Intellectual Property, Pages 668–685

Bilski v. Kappos

Supreme Court of the United States, 2010


Petitioners sought a patent for a claimed invention of hedging transactions of commodities based on historical price averages and doing so specifically in the energy market.

Procedural History:

  • The patent examiner rejected their applications for merely being an abstract idea that solves a purely mathematical problem and not being limited to a practical application thereof.

  • The Board of Patent Appeals and Interferences affirmed.

  • The United States court of appeals for the Federal Circuit affirmed en banc, producing five different opinions.
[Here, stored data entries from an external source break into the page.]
(** A [null] body is not a validation failure: destructuring throws
    and the handler's [catch] answers 500. *)
Example PATCH_null_body :
  (PATCH (mkRequest (Some VNull)) (lit "1") (mkEnv 10 true) empty_world).1 =
  Normal (mkResponse (JError "Failed to update todo") 500).
Proof. reflexivity. Qed.

(** In production a reload would construct a second client: the guard
    on [NODE_ENV] is what makes the handle survive reloads elsewhere. *)
Example reload_in_production :
  (accesses [Import; HotReload; Import] (start (Some "production"))).1 = [0; 1]%nat.
Proof. reflexivity. Qed.

Example reload_in_development :
  (accesses [Import; HotReload; Import] (start (Some "development"))).1 = [0; 0]%nat.
Proof. reflexivity. Qed.

(** The end-to-end scenario: create "Buy milk", complete it, list,
    delete, list. *)
Example end_to_end :
  let buy_milk := lit "Buy milk" in
  let w1 := (POST (title_request (VString buy_milk)) (mkEnv 100 true) empty_world).2 in
  let w2 := (PATCH (completed_request (VBoolean true)) (lit "1") (mkEnv 200 true) w1).2 in
  let w3 := (GET (mkEnv 300 true) w2).2 in
  let w4 := (DELETE (lit "1") (mkEnv 400 true) w3).2 in
  (POST (title_request (VString buy_milk)) (mkEnv 100 true) empty_world).1 =
    Normal (mkResponse (JTodo (mkTodo 1 (mkRow buy_milk false 100 100))) 201) ∧
  (PATCH (completed_request (VBoolean true)) (lit "1") (mkEnv 200 true) w1).1 =
    Normal (mkResponse (JTodo (mkTodo 1 (mkRow buy_milk true 100 200))) 200) ∧
  (GET (mkEnv 300 true) w2).1 =
    Normal (mkResponse (JTodos [mkTodo 1 (mkRow buy_milk true 100 200)]) 200) ∧
  (DELETE (lit "1") (mkEnv 400 true) w3).1 =
    Normal (mkResponse (JSuccess true) 200) ∧
  (GET (mkEnv 500 true) w4).1 = Normal (mkResponse (JTodos []) 200).
Proof. vm_compute. done. Qed.

(** * Further properties of the handlers *)

(** ** What [trim] leaves *)

Lemma trim_start_split s :
  ∃ ws, s = ws ++ trim_start s ∧ forallb is_white_space ws = true.
Proof.
  induction s as [|c s (ws & Hs & Hws)]; simpl; [by exists []|].
  destruct (is_white_space c) eqn:Hc.
  - exists (c :: ws). simpl. rewrite Hc, Hws. split; [by f_equal|done].
  - by exists [].
Qed.

Lemma head_trim_start s c :
  head (trim_start s) = Some c → is_white_space c = false.
Proof.
  induction s as [|c' s IH]; simpl; [done|].
  destruct (is_white_space c') eqn:Hc; [done|]. simpl. by intros [= <-].
Qed.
    • The court rejected its previous test of seeing whether the process produced a "useful, concrete, and tangible result." It instead said that a process is patentable if either:
      1. It is tied to a particular machine or apparatus, or
      2. It transforms a particular article into a different state or thing


Are business methods patentable?


  • The court of appeals said that process must be tied to a particular machine or apparatus or transform a particular article into a different state or thing. However, courts should not read limits into the patent laws where none exist. This requirement is not in any usual definition of "process". While the machine-or-transformation test is a useful clue for telling whether something is a process, it is not determinative.

    While the rule once basically followed this, this does not discount new inventions like computer programs from being patented. Section 101 was intended to be broad and to encompass new unforeseen inventions. Denying whole new areas of technology would frustrate this purpose.

    This test may work well for physical, tangible inventions, but it does not for inventions in the Information Age.

  • Similarly, it does not categorically exclude business methods. A "method" is a type of "process." Federal law even refers to "method[s in] patent[s]".

    Although business methods are patentable however, they must have a limit to avoid chilling creative endeavor. Forbidding patenting abstract ideas would be a good limitation.

  • Although business methods in general are patentable, that does not meant that petitioners' application is. Their application claims an abstract an idea. You cannot just patent the idea of hedging risk. It is essentially just a mathematical formula.


Business methods are patentable as long as they are not just abstract ideas like petitioners'. Affirmed.

Concurring Opinions:

  • Stevens: Rather than defining what a process is ourselves, we should restore patent law to its historical and constitutional moorings. It used to be that a series of steps for conducting business was not patentable. When the courts began to question this, Congress quickly passed the law referencing business method patents to stop it from disrupting the business community. This does not mean that it endorsed this definition of "process." A business method does not fall within the meaning of a process in § 101.

    "Process" in § 101 does not mean the usual definition.

    The plurality is right that this is abstract, but it does not go over what methods it uses to reach that conclusion.

    If any "process" in the common definition were patentable, this would include a ridiculous amount of stuff. Training a dog, a dance, how to shoot a basketball, and possibly stories could all be considered "processes" under the common definition.

    The historical evidence shows that a method is not a patentable process.

    It is doubtful business method patents promote progress by disclosing things not already public. Even if they did, it is doubtful they would outweigh the impediments on the business community.

  • Breyer: Business methods are not patentable. In addition to what Justice Stevens said, there are also many things the court agrees on.

    1. § 101 is broad but not without limit. Notably, "[p]henomena of nature . . ., mental processes, and abstract intellectual concepts are not patentable".
    2. Transformation of an article into a different state is the clue to patentability.
    3. Although the machine-or-transformation test is a "useful and important clue," it has never been the sole test.
    4. Not everything that produces a "useful, concrete, and tangible result" is patentable.